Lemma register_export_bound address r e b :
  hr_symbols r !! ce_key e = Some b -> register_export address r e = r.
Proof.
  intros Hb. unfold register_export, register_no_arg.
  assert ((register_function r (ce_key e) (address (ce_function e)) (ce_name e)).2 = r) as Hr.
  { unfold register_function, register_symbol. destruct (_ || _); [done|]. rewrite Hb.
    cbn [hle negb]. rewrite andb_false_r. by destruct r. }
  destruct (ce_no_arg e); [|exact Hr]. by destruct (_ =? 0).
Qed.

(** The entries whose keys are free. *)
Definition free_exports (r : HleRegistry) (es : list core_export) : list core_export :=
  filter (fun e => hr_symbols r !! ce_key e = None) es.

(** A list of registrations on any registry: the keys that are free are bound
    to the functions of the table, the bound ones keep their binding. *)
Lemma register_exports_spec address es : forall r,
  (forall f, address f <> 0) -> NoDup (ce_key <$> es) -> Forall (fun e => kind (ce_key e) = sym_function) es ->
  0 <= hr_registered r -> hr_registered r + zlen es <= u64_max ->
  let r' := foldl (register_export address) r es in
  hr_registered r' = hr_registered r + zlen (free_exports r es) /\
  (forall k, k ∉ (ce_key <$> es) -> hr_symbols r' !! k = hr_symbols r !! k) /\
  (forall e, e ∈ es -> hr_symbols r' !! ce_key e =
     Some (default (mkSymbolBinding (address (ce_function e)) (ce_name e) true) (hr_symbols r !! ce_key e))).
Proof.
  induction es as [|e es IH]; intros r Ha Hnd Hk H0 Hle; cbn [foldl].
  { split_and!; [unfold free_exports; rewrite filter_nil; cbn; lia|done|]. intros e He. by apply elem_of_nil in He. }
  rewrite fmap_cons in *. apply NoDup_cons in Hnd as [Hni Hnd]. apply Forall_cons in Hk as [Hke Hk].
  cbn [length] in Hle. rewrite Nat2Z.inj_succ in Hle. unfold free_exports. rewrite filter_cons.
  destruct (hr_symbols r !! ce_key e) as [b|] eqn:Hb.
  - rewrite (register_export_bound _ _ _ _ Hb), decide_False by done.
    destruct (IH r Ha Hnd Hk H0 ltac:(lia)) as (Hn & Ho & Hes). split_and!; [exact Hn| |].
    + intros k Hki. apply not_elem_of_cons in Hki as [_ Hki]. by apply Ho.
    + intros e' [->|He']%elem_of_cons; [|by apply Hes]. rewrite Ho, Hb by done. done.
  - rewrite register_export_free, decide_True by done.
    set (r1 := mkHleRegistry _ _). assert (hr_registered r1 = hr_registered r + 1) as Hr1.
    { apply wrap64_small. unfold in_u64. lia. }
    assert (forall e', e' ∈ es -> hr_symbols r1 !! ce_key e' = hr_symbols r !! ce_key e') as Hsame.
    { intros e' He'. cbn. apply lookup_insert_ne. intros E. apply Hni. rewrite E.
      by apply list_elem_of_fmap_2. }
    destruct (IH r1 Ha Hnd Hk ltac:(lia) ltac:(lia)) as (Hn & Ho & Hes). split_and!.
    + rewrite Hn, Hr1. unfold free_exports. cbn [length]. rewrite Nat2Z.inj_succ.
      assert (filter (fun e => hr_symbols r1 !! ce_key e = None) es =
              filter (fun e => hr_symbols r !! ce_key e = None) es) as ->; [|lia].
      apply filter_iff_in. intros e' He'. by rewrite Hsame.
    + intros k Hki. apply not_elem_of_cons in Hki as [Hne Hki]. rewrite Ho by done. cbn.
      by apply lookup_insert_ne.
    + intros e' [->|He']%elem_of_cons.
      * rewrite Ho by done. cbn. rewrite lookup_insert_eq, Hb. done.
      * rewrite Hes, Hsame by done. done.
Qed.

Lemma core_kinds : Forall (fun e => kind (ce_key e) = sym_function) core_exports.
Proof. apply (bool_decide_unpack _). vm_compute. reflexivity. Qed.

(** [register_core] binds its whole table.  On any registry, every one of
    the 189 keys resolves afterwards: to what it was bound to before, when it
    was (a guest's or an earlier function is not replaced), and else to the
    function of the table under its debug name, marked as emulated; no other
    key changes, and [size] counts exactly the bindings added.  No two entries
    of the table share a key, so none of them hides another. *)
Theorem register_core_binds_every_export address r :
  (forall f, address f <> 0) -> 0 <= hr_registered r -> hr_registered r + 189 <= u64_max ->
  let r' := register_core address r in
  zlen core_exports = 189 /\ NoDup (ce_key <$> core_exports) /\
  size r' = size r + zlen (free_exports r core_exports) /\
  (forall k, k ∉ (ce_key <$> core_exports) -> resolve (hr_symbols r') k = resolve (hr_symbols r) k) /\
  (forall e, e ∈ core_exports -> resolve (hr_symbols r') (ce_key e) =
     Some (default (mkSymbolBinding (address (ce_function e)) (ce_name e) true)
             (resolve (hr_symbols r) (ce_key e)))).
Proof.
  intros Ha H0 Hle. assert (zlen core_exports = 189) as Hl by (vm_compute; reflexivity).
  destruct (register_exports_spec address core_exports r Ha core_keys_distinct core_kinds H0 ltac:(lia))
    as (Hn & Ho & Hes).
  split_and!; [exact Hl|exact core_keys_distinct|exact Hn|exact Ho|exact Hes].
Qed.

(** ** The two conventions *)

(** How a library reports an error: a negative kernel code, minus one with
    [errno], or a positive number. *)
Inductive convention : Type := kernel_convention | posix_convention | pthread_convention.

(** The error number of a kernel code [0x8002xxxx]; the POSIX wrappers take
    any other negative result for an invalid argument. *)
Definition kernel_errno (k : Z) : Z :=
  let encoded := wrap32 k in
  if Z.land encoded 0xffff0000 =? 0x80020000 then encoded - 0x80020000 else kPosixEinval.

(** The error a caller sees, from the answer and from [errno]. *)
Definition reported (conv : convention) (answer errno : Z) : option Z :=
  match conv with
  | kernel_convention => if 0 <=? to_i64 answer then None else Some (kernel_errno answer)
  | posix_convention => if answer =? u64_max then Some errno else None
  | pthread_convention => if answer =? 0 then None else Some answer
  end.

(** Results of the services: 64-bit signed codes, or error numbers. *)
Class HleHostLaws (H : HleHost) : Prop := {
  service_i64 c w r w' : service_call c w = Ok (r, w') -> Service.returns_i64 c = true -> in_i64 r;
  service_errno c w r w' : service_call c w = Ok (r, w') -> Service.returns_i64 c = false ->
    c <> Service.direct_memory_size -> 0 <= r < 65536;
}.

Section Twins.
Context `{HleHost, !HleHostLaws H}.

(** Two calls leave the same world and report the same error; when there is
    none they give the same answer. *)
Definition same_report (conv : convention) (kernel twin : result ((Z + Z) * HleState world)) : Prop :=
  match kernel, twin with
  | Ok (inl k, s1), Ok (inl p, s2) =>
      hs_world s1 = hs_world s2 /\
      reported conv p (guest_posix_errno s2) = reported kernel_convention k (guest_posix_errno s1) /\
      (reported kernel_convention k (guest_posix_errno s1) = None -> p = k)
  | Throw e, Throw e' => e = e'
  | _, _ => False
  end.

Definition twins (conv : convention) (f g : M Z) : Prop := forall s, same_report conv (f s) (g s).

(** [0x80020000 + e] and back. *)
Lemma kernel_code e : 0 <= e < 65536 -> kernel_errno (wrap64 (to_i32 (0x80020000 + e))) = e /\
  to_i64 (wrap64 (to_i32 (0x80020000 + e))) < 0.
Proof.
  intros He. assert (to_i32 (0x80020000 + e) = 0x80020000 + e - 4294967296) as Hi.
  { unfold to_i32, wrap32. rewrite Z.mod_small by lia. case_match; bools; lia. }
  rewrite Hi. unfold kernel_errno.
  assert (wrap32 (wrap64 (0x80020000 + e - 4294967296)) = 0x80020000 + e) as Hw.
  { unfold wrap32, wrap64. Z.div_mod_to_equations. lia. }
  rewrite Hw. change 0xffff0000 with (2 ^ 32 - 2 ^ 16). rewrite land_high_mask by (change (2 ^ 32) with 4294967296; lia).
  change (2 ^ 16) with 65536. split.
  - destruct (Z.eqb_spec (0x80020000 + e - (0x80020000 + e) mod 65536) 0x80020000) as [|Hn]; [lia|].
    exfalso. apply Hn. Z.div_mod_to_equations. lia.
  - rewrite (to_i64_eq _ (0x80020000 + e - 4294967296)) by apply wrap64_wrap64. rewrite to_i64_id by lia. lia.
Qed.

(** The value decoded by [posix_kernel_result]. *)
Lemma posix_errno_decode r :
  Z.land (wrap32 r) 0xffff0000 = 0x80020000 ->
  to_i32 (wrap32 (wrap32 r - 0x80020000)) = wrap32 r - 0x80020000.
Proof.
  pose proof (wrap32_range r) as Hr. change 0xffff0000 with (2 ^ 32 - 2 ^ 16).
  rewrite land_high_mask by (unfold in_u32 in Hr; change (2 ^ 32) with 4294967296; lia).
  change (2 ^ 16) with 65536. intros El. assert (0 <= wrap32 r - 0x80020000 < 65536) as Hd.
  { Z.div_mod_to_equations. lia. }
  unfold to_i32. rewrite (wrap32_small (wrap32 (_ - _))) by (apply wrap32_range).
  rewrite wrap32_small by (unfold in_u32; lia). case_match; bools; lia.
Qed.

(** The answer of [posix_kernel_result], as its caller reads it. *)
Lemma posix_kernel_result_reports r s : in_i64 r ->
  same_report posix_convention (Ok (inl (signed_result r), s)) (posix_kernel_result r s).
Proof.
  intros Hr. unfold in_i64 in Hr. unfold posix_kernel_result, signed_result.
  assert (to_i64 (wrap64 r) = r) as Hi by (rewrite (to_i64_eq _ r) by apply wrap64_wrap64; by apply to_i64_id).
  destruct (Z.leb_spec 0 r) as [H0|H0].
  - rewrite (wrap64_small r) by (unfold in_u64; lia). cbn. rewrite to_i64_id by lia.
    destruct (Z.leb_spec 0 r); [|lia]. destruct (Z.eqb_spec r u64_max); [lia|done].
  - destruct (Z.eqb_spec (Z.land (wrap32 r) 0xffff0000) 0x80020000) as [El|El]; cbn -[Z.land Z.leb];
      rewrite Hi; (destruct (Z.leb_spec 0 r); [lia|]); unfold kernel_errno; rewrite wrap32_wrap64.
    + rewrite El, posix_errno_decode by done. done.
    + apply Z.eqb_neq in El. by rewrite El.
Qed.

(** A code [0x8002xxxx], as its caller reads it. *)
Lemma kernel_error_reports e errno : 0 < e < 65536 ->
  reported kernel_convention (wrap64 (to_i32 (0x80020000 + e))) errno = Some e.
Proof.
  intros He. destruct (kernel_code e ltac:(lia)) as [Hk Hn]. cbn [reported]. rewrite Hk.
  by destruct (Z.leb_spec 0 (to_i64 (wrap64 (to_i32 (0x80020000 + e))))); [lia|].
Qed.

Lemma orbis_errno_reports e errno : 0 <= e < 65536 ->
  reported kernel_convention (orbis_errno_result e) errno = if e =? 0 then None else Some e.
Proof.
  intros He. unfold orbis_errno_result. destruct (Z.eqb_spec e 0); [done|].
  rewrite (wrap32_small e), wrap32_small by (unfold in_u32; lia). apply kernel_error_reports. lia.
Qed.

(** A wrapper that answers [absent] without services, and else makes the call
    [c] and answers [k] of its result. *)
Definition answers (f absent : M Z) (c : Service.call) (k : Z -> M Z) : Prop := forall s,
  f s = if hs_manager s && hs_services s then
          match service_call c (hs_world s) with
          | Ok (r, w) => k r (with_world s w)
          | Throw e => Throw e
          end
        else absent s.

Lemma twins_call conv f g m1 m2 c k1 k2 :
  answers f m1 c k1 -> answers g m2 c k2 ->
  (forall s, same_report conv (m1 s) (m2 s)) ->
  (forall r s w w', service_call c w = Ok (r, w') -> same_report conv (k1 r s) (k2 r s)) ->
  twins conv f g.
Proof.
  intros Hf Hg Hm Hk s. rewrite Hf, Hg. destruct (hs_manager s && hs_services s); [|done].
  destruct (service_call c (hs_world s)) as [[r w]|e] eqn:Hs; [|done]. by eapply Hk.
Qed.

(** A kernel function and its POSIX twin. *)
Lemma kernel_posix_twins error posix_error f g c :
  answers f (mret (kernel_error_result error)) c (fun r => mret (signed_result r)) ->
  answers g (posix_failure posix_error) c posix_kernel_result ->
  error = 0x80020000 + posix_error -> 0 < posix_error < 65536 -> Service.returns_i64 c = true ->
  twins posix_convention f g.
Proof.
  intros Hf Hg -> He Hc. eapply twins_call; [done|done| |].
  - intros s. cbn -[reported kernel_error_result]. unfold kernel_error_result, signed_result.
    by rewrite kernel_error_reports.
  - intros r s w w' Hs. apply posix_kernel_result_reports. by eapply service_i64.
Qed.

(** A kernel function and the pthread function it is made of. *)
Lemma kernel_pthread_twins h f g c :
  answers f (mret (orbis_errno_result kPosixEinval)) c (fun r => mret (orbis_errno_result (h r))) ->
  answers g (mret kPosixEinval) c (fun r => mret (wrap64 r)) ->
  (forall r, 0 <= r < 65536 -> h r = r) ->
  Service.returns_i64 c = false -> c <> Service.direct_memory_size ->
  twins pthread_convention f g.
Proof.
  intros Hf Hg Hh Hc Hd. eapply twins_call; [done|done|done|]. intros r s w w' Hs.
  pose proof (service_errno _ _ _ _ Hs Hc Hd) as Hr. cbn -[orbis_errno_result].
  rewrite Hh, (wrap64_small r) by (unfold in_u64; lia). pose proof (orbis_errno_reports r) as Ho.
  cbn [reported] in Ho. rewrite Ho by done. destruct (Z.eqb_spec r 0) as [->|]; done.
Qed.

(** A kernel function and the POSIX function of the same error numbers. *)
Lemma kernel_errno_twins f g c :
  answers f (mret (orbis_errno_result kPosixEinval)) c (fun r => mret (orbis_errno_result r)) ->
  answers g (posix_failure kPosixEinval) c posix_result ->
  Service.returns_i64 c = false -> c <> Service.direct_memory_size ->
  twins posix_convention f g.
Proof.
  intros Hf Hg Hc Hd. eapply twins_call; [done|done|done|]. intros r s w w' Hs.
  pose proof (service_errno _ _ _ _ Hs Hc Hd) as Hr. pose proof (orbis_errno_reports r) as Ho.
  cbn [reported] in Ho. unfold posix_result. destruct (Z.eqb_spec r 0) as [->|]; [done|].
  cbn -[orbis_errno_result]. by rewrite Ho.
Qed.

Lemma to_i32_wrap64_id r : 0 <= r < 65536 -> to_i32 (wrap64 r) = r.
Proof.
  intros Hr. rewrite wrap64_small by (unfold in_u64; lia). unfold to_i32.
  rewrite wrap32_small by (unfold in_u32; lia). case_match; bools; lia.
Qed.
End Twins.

+--

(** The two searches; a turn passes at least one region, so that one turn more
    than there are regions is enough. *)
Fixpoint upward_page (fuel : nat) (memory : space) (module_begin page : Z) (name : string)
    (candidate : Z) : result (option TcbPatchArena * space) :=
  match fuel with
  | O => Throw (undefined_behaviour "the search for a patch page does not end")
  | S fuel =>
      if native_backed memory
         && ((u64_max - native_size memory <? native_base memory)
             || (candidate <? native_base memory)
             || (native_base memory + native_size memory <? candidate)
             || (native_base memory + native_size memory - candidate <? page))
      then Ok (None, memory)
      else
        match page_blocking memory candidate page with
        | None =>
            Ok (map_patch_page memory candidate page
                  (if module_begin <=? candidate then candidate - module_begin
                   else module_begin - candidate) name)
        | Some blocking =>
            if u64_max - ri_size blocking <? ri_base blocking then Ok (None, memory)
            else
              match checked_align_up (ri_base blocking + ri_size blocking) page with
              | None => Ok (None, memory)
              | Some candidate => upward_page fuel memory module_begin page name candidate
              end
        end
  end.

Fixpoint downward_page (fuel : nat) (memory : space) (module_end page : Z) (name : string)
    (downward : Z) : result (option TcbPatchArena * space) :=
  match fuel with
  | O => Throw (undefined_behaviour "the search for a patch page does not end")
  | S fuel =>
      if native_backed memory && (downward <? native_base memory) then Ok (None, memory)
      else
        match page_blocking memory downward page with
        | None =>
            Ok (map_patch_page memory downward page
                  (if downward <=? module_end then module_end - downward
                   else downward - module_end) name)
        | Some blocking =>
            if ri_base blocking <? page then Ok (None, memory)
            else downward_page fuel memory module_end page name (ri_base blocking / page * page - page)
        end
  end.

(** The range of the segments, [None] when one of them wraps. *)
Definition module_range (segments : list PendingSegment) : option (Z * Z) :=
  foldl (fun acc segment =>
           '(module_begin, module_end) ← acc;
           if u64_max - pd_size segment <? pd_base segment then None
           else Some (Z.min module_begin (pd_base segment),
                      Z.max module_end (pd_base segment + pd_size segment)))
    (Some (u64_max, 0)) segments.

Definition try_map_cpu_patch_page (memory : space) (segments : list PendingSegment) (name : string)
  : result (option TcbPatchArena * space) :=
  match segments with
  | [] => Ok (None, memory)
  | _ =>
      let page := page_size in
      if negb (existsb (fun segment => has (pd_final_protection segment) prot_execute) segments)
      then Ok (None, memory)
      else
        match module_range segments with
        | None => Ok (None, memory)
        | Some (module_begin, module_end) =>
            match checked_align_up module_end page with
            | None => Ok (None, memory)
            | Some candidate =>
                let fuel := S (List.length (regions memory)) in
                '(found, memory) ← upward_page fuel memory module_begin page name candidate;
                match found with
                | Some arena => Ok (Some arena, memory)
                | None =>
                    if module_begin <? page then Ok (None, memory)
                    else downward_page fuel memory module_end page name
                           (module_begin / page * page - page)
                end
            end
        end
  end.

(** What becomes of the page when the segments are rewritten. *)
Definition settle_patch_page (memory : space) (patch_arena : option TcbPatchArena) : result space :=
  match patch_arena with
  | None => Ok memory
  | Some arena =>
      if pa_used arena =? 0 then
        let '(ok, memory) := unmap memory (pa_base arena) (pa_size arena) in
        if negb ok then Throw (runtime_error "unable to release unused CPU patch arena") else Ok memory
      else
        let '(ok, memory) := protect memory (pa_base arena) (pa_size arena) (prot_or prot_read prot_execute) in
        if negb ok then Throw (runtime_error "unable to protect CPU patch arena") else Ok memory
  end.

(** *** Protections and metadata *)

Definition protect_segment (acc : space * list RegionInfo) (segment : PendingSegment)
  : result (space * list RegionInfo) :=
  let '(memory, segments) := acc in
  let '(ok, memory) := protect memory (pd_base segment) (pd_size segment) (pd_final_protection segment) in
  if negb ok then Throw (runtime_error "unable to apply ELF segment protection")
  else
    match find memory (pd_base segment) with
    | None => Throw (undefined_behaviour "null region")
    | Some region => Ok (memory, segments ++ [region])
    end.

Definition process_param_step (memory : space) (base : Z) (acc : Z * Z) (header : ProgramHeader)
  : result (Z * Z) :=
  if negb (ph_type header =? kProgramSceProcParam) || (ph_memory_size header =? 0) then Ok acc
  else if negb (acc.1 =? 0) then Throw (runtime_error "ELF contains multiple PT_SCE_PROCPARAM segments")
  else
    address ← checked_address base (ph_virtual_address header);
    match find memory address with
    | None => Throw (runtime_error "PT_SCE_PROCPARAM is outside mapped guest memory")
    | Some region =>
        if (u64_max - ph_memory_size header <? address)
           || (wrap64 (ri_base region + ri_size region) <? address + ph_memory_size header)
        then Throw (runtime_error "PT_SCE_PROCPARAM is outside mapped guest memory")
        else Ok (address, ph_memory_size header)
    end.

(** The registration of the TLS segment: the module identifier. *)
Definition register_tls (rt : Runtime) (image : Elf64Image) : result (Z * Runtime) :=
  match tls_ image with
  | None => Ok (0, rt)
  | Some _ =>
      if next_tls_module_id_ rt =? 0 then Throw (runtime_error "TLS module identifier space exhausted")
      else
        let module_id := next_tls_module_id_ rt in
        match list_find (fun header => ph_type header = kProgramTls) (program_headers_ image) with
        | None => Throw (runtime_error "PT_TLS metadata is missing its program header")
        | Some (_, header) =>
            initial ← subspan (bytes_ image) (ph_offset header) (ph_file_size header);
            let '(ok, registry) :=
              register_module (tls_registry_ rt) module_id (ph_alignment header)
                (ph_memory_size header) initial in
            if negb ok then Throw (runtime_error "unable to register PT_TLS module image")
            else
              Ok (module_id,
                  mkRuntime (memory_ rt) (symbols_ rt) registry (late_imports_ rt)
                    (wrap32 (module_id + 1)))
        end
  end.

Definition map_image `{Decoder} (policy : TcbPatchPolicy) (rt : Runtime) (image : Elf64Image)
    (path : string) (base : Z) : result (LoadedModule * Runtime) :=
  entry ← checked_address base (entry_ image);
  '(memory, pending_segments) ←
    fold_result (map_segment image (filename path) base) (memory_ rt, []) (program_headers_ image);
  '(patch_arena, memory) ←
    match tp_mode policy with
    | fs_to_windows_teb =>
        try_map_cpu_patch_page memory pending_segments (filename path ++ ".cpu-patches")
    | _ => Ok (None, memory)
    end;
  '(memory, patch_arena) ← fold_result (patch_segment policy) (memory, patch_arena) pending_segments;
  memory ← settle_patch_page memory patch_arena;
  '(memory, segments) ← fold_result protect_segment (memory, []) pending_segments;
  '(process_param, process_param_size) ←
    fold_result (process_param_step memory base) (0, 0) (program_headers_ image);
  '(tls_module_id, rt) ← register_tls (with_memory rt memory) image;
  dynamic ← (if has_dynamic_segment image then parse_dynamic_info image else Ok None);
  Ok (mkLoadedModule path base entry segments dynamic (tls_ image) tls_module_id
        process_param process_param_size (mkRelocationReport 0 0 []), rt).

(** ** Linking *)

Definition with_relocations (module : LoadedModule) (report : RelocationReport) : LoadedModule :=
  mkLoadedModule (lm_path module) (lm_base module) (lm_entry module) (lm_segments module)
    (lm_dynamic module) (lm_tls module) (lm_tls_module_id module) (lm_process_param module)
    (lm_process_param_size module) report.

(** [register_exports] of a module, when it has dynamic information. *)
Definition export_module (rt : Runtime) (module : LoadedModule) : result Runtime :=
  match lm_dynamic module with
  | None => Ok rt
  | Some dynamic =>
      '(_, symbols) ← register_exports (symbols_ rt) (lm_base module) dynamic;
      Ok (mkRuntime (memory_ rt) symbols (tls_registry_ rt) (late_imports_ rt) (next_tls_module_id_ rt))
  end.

+--

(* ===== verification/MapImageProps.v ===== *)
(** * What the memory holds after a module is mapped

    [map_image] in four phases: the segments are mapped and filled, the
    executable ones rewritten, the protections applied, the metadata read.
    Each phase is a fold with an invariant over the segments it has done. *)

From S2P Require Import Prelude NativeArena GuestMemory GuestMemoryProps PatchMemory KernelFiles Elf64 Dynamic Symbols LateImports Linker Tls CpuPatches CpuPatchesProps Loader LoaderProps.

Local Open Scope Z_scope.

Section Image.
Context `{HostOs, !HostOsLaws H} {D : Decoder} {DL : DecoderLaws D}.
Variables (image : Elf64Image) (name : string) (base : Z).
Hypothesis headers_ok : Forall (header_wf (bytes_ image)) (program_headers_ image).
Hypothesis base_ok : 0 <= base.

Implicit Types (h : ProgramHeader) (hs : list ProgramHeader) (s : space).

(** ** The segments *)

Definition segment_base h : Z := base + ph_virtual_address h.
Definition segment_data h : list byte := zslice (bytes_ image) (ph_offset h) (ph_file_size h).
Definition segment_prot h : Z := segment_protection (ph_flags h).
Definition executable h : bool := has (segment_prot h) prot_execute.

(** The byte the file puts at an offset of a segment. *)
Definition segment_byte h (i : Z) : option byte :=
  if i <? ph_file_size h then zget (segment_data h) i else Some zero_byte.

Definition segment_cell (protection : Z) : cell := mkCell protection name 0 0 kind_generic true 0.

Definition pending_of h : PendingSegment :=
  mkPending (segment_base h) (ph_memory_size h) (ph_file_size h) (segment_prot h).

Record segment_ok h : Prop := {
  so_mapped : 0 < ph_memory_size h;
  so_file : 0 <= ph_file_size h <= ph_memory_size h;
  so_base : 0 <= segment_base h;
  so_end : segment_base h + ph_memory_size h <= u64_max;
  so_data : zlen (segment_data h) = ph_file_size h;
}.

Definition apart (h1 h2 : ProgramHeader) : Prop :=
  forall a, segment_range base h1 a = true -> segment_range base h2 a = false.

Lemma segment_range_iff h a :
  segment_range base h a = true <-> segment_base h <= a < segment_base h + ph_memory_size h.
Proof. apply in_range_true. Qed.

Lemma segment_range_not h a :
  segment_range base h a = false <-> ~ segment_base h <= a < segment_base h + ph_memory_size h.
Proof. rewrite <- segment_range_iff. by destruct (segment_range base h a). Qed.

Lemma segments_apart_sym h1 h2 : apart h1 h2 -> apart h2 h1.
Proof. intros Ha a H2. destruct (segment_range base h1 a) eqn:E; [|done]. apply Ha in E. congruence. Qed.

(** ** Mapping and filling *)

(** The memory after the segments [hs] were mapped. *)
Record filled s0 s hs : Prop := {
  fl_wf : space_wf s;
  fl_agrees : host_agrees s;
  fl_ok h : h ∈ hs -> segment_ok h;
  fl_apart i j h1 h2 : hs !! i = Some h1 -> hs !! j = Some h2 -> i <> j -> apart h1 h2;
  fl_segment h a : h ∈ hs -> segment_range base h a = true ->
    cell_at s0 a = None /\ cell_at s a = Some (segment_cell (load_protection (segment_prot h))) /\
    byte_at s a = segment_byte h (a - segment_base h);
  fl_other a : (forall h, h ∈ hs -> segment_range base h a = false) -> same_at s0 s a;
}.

+--

- What is expected: Output exactly the lines of the material above from the one containing "(** Results of" up to and including the one containing "change (2 ^ 16) with 65536. split.".

- Problem solution:
(** Results of the services: 64-bit signed codes, or error numbers. *)
Class HleHostLaws (H : HleHost) : Prop := {
  service_i64 c w r w' : service_call c w = Ok (r, w') -> Service.returns_i64 c = true -> in_i64 r;
  service_errno c w r w' : service_call c w = Ok (r, w') -> Service.returns_i64 c = false ->
    c <> Service.direct_memory_size -> 0 <= r < 65536;
}.

Section Twins.
Context `{HleHost, !HleHostLaws H}.

(** Two calls leave the same world and report the same error; when there is
    none they give the same answer. *)
Definition same_report (conv : convention) (kernel twin : result ((Z + Z) * HleState world)) : Prop :=
  match kernel, twin with
  | Ok (inl k, s1), Ok (inl p, s2) =>
      hs_world s1 = hs_world s2 /\
      reported conv p (guest_posix_errno s2) = reported kernel_convention k (guest_posix_errno s1) /\
      (reported kernel_convention k (guest_posix_errno s1) = None -> p = k)
  | Throw e, Throw e' => e = e'
  | _, _ => False
  end.

Definition twins (conv : convention) (f g : M Z) : Prop := forall s, same_report conv (f s) (g s).

(** [0x80020000 + e] and back. *)
Lemma kernel_code e : 0 <= e < 65536 -> kernel_errno (wrap64 (to_i32 (0x80020000 + e))) = e /\
  to_i64 (wrap64 (to_i32 (0x80020000 + e))) < 0.
Proof.
  intros He. assert (to_i32 (0x80020000 + e) = 0x80020000 + e - 4294967296) as Hi.
  { unfold to_i32, wrap32. rewrite Z.mod_small by lia. case_match; bools; lia. }
  rewrite Hi. unfold kernel_errno.
  assert (wrap32 (wrap64 (0x80020000 + e - 4294967296)) = 0x80020000 + e) as Hw.
  { unfold wrap32, wrap64. Z.div_mod_to_equations. lia. }
  rewrite Hw. change 0xffff0000 with (2 ^ 32 - 2 ^ 16). rewrite land_high_mask by (change (2 ^ 32) with 4294967296; lia).
  change (2 ^ 16) with 65536. split.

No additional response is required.